# What you are asked to do
Make a word-for-word copy of the entries below from their first line through the line with "host-memory sample into", and add nothing.

☆ ☆ ☆

(* ===== verification/BalloonPlan.v ===== *)
(** * Balloon target planning ([internal/balloon/plan.go])

    [PlanTargets] shares a host-memory deficit over the running guests in
    proportion to their size, never below a floor, redistributing what a
    clamped guest could not give.  [Overcommit] is the create-time warning. *)

From stdpp Require Import base list gmap strings sorting.
From Stdlib Require Import ZArith Lia.
From S2P Require Import Prelude.

Local Open Scope Z_scope.
Local Open Scope int64_scope.

Record Node := mkNode { node_Name : string; ConfiguredMiB : Z }.

#[global] Instance Node_eq_dec : EqDecision Node.
Proof. solve_decision. Defined.

(** Reading a Go map: an absent key yields the zero value. *)
Definition get_target (targets : gmap string Z) (name : string) : Z := default 0 (targets !! name).

(** The loop variables of one redistribution round. *)
Record round_state := mkRound {
  r_targets : gmap string Z;
  r_active : gmap string Node;
  r_distributed : Z;
  r_clamped : bool
}.

(** [share := remaining * n.ConfiguredMiB / weight] *)
Definition share (remaining configured weight : Z) : Z := remaining *! configured /! weight.

(** The body of the inner [for _, name := range names]. *)
Definition round_step (remaining weight floorMiB : Z) (st : round_state) (name : string) : round_state :=
  let n := default (mkNode "" 0) (r_active st !! name) in
  let sh := share remaining (ConfiguredMiB n) weight in
  let target := get_target (r_targets st) name -! sh in
  if target <=? floorMiB then
    mkRound (<[name := floorMiB]> (r_targets st)) (delete name (r_active st))
      (r_distributed st +! (get_target (r_targets st) name -! floorMiB)) true
  else
    mkRound (<[name := target]> (r_targets st)) (r_active st) (r_distributed st +! sh) (r_clamped st).
(* ===== verification/BalloonManager.v ===== *)
(** * The balloon manager ([internal/balloon/manager.go])

    [Manager] keeps a ledger of applied targets and, once per poll, turns a
    host-memory sample into balloon targets for the running guests.  The guests
    are reached through the [Balloonable] interface, a class here: a world of
    guests that report a configured size, possibly a current target, and answer
    a retarget with one of the outcomes the manager distinguishes. *)

From stdpp Require Import base list gmap strings sorting.
From Stdlib Require Import ZArith Lia.
From S2P Require Import Prelude BalloonPlan.

Local Open Scope Z_scope.
Local Open Scope int64_scope.

(** ** Host-memory samples ([internal/hostmem/hostmem.go]) *)

Inductive Pressure := PressureUnknown | PressureNormal | PressureWarning | PressureCritical.

#[global] Instance Pressure_eq_dec : EqDecision Pressure.
Proof. solve_decision. Defined.

Record Snapshot := mkSnapshot {
  TotalMiB : Z;
  AvailableMiB : Z;
  CompressorMiB : Z;
  SwapTotalBytes : Z;
  SwapAvailableBytes : Z;
  SnapPressure : Pressure
}.

(** ** The guests *)

(** What [SetMemoryTargetMiB] answers: success, [ErrQuiesced],
    [ErrTargetPending], or any other error. *)
Inductive set_outcome := SetOk | SetQuiesced | SetPending | SetFailed.

Class Balloonable (W : Type) := {
  vm_ConfiguredMiB : W -> string -> Z;
  (** [None] when the guest is not a [CurrentTargeter]. *)
  vm_CurrentTargetMiB : W -> string -> option Z;
  vm_SetMemoryTargetMiB : W -> string -> Z -> set_outcome * W
}.

(** ** The manager's state *)

Record Manager := mkManager {
  last : gmap string Z;
  lastAppliedDeficit : Z;
  lastAppliedKnown : bool;
  lastAppliedHold : bool;
  lastRetarget : gmap string Z;
  retryPending : gset string;
  pendingLogged : gset string;
  devicePending : gset string;
  pressureLatched : bool;
  deadbandMiB : Z;
  minRetargetInterval : Z
}.

Definition defaultDeadbandMiB : Z := 256.
(** [time.Minute] in nanoseconds *)
Definition defaultMinRetargetInterval : Z := 60 * 10 ^ 9.

Definition NewManager : Manager :=
  mkManager ∅ 0 false false ∅ ∅ ∅ ∅ false defaultDeadbandMiB defaultMinRetargetInterval.

Definition with_last (f : gmap string Z -> gmap string Z) (m : Manager) : Manager :=
  mkManager (f (last m)) (lastAppliedDeficit m) (lastAppliedKnown m) (lastAppliedHold m) (lastRetarget m)
    (retryPending m) (pendingLogged m) (devicePending m) (pressureLatched m) (deadbandMiB m) (minRetargetInterval m).
Definition with_applied (d : Z) (k h : bool) (m : Manager) : Manager :=
  mkManager (last m) d k h (lastRetarget m) (retryPending m) (pendingLogged m) (devicePending m)
    (pressureLatched m) (deadbandMiB m) (minRetargetInterval m).
Definition with_lastRetarget (f : gmap string Z -> gmap string Z) (m : Manager) : Manager :=
  mkManager (last m) (lastAppliedDeficit m) (lastAppliedKnown m) (lastAppliedHold m) (f (lastRetarget m))
    (retryPending m) (pendingLogged m) (devicePending m) (pressureLatched m) (deadbandMiB m) (minRetargetInterval m).
Definition with_retryPending (f : gset string -> gset string) (m : Manager) : Manager :=
  mkManager (last m) (lastAppliedDeficit m) (lastAppliedKnown m) (lastAppliedHold m) (lastRetarget m)
    (f (retryPending m)) (pendingLogged m) (devicePending m) (pressureLatched m) (deadbandMiB m) (minRetargetInterval m).
Definition with_pendingLogged (f : gset string -> gset string) (m : Manager) : Manager :=
  mkManager (last m) (lastAppliedDeficit m) (lastAppliedKnown m) (lastAppliedHold m) (lastRetarget m)
    (retryPending m) (f (pendingLogged m)) (devicePending m) (pressureLatched m) (deadbandMiB m) (minRetargetInterval m).
Definition with_devicePending (f : gset string -> gset string) (m : Manager) : Manager :=
  mkManager (last m) (lastAppliedDeficit m) (lastAppliedKnown m) (lastAppliedHold m) (lastRetarget m)
    (retryPending m) (pendingLogged m) (f (devicePending m)) (pressureLatched m) (deadbandMiB m) (minRetargetInterval m).
Definition with_latch (b : bool) (m : Manager) : Manager :=
  mkManager (last m) (lastAppliedDeficit m) (lastAppliedKnown m) (lastAppliedHold m) (lastRetarget m)
    (retryPending m) (pendingLogged m) (devicePending m) b (deadbandMiB m) (minRetargetInterval m).

(** One telemetry line of [tbxd.log]. *)
Inductive log_entry :=
| LogError (name : string) (err : set_outcome)
| LogRestored (name : string) (target externalTarget : Z)
| LogTarget (name : string) (target configured hostFree reserve deficit compressor swapPercent : Z) (latched : bool)
| LogDeviceActive (name : string) (target : Z)
| LogPolled (name : string) (target configured hostFree reserve deficit : Z).

(** ** The pressure latch *)

Definition pressureArmSwapPercent : Z := 80.
Definition pressureClearSwapPercent : Z := 70.
Definition pressureArmCompressorPct : Z := 20.
Definition pressureClearCompressorPct : Z := 15.
Definition pressureArmCompressorMiB : Z := 4 * 1024.
Definition pressureClearCompressorMiB : Z := 3 * 1024.

(** Unsigned 64-bit arithmetic, as in the source. *)
Definition snapshotSwapPercent (sample : Snapshot) : Z :=
  if (SwapTotalBytes sample =? 0) || (SwapTotalBytes sample <=? SwapAvailableBytes sample) then 0
  else wrapu 64 ((SwapTotalBytes sample - SwapAvailableBytes sample) * 100) / SwapTotalBytes sample.

Definition elevated (p : Pressure) : bool :=
  match p with PressureWarning | PressureCritical => true | _ => false end.

Definition updatePressureLatch (sample : Snapshot) (m : Manager) : Manager :=
  let swapPercent := snapshotSwapPercent sample in
  let compressorArmed :=
    if 0 <? TotalMiB sample
    then TotalMiB sample *! pressureArmCompressorPct <=? CompressorMiB sample *! 100
    else pressureArmCompressorMiB <=? CompressorMiB sample in
  let compressorClear :=
    if 0 <? TotalMiB sample
    then CompressorMiB sample *! 100 <? TotalMiB sample *! pressureClearCompressorPct
    else CompressorMiB sample <? pressureClearCompressorMiB in
  if (pressureArmSwapPercent <=? swapPercent) || compressorArmed || elevated (SnapPressure sample)
  then with_latch true m
  else if (swapPercent <? pressureClearSwapPercent) && compressorClear && negb (elevated (SnapPressure sample))
  then with_latch false m
  else m.

Definition absInt (value : Z) : Z := if value <? 0 then 0 -! value else value.

Inductive applyOutcome := applyOutcomeSkipped | applyOutcomeApplied | applyOutcomePending | applyOutcomeFailed.

Section Manager.
Context {W : Type} `{Balloonable W}.

(** The manager together with what it acts on. *)
Record state := mkState { mgr : Manager; world : W; logs : list log_entry }.

Definition upd (f : Manager -> Manager) (s : state) : state := mkState (f (mgr s)) (world s) (logs s).
Definition log (e : log_entry) (s : state) : state := mkState (mgr s) (world s) (logs s ++ [e]).

(** The guest's reported target when it differs from the ledger's record. *)
Definition externallyMovedTarget (w : W) (name : string) (previous : option Z) : option Z :=
  match previous with
  | None => None
  | Some p => match vm_CurrentTargetMiB w name with
              | None => None
              | Some target => if target =? p then None else Some target
              end
  end.

Definition currentMiB (m : Manager) (w : W) (name : string) : Z :=
  let fallback := default (vm_ConfiguredMiB w name) (last m !! name) in
  match vm_CurrentTargetMiB w name with
  | Some target => if 0 <? target then target else fallback
  | None => fallback
  end.

Definition planActive (m : Manager) (w : W) (vms : gset string) (deficit floorMiB : Z) : gmap string Z :=
  let nodes := (fun name => mkNode name (vm_ConfiguredMiB w name)) <$> elements (vms ∖ devicePending m) in
  let targets := PlanTargets nodes deficit floorMiB in
  if pressureLatched m then
    map_imap (fun name target =>
      match last m !! name with
      | None => Some target
      | Some previous =>
          let ceiling := match vm_CurrentTargetMiB w name with
                         | Some cur => if (0 <? cur) && (cur <? previous) then cur else previous
                         | None => previous
                         end in
          Some (if ceiling <? target then ceiling else target)
      end) targets
  else targets.

(** The ledger's record of [name] unless the guest was moved behind its back. *)
Definition known_target (m : Manager) (w : W) (name : string) : option Z :=
  match externallyMovedTarget w name (last m !! name) with
  | Some _ => None
  | None => last m !! name
  end.

(** [changed], [hasUnappliedTarget]; a settled node's retry mark is cleared. *)
Definition classify (m : Manager) (w : W) (targets : gmap string Z) : bool * bool * Manager :=
  foldl (fun '(changed, unapplied, m') '(name, target) =>
      let known := known_target m w name in
      if bool_decide (known = Some target) then (changed, unapplied, with_retryPending (fun r => r ∖ {[name]}) m')
      else (true, unapplied || bool_decide (known = None) || bool_decide (name ∈ retryPending m), m'))
    (false, false, m) (map_to_list targets).

(** The per-node retry window is still open. *)
Definition in_window (m : Manager) (name : string) (now : Z) : bool :=
  match lastRetarget m !! name with
  | Some t => now - t <? minRetargetInterval m
  | None => false
  end.

Definition applyTarget (name : string) (target : Z) (holdSetsDeficit : bool) (sample : Snapshot)
    (reserveMiB deficit now : Z) (s : state) : applyOutcome * state :=
  let m := mgr s in
  let external := externallyMovedTarget (world s) name (last m !! name) in
  let known := known_target m (world s) name in
  if bool_decide (known = Some target) then (applyOutcomeSkipped, s)
  else if negb holdSetsDeficit && (bool_decide (external = None) || bool_decide (name ∈ retryPending m)) && in_window m name now
  then (applyOutcomeSkipped, upd (with_retryPending (fun r => r ∪ {[name]})) s)
  else
    let '(out, w') := vm_SetMemoryTargetMiB (world s) name target in
    let s := mkState m w' (logs s) in
    match out with
    | SetQuiesced => (applyOutcomeSkipped, s)
    | SetPending =>
        let s := if bool_decide (name ∈ pendingLogged m) then s
                 else upd (with_pendingLogged (fun r => r ∪ {[name]})) (log (LogError name SetPending) s) in
        (applyOutcomePending,
         upd (with_lastRetarget (insert name now))
           (upd (with_retryPending (fun r => r ∪ {[name]}))
             (upd (with_devicePending (fun r => r ∪ {[name]})) s)))
    | SetFailed =>
        (applyOutcomeFailed, upd (with_retryPending (fun r => r ∪ {[name]})) (log (LogError name SetFailed) s))
    | SetOk =>
        let s := upd (with_pendingLogged (fun r => r ∖ {[name]}))
                   (upd (with_retryPending (fun r => r ∖ {[name]}))
                     (upd (with_lastRetarget (insert name now))
                       (upd (with_last (insert name target)) s))) in
        (applyOutcomeApplied,
         match external with
         | Some ext => log (LogRestored name target ext) s
         | None => log (LogTarget name target (vm_ConfiguredMiB (world s) name) (AvailableMiB sample) reserveMiB
                          deficit (CompressorMiB sample) (snapshotSwapPercent sample) (pressureLatched m)) s
         end)
    end.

☆ ☆ ☆

# Response
(* ===== verification/BalloonPlan.v ===== *)
(** * Balloon target planning ([internal/balloon/plan.go])

    [PlanTargets] shares a host-memory deficit over the running guests in
    proportion to their size, never below a floor, redistributing what a
    clamped guest could not give.  [Overcommit] is the create-time warning. *)

From stdpp Require Import base list gmap strings sorting.
From Stdlib Require Import ZArith Lia.
From S2P Require Import Prelude.

Local Open Scope Z_scope.
Local Open Scope int64_scope.

Record Node := mkNode { node_Name : string; ConfiguredMiB : Z }.

#[global] Instance Node_eq_dec : EqDecision Node.
Proof. solve_decision. Defined.

(** Reading a Go map: an absent key yields the zero value. *)
Definition get_target (targets : gmap string Z) (name : string) : Z := default 0 (targets !! name).

(** The loop variables of one redistribution round. *)
Record round_state := mkRound {
  r_targets : gmap string Z;
  r_active : gmap string Node;
  r_distributed : Z;
  r_clamped : bool
}.

(** [share := remaining * n.ConfiguredMiB / weight] *)
Definition share (remaining configured weight : Z) : Z := remaining *! configured /! weight.

(** The body of the inner [for _, name := range names]. *)
Definition round_step (remaining weight floorMiB : Z) (st : round_state) (name : string) : round_state :=
  let n := default (mkNode "" 0) (r_active st !! name) in
  let sh := share remaining (ConfiguredMiB n) weight in
  let target := get_target (r_targets st) name -! sh in
  if target <=? floorMiB then
    mkRound (<[name := floorMiB]> (r_targets st)) (delete name (r_active st))
      (r_distributed st +! (get_target (r_targets st) name -! floorMiB)) true
  else
    mkRound (<[name := target]> (r_targets st)) (r_active st) (r_distributed st +! sh) (r_clamped st).
(* ===== verification/BalloonManager.v ===== *)
(** * The balloon manager ([internal/balloon/manager.go])

    [Manager] keeps a ledger of applied targets and, once per poll, turns a
    host-memory sample into balloon targets for the running guests.  The guests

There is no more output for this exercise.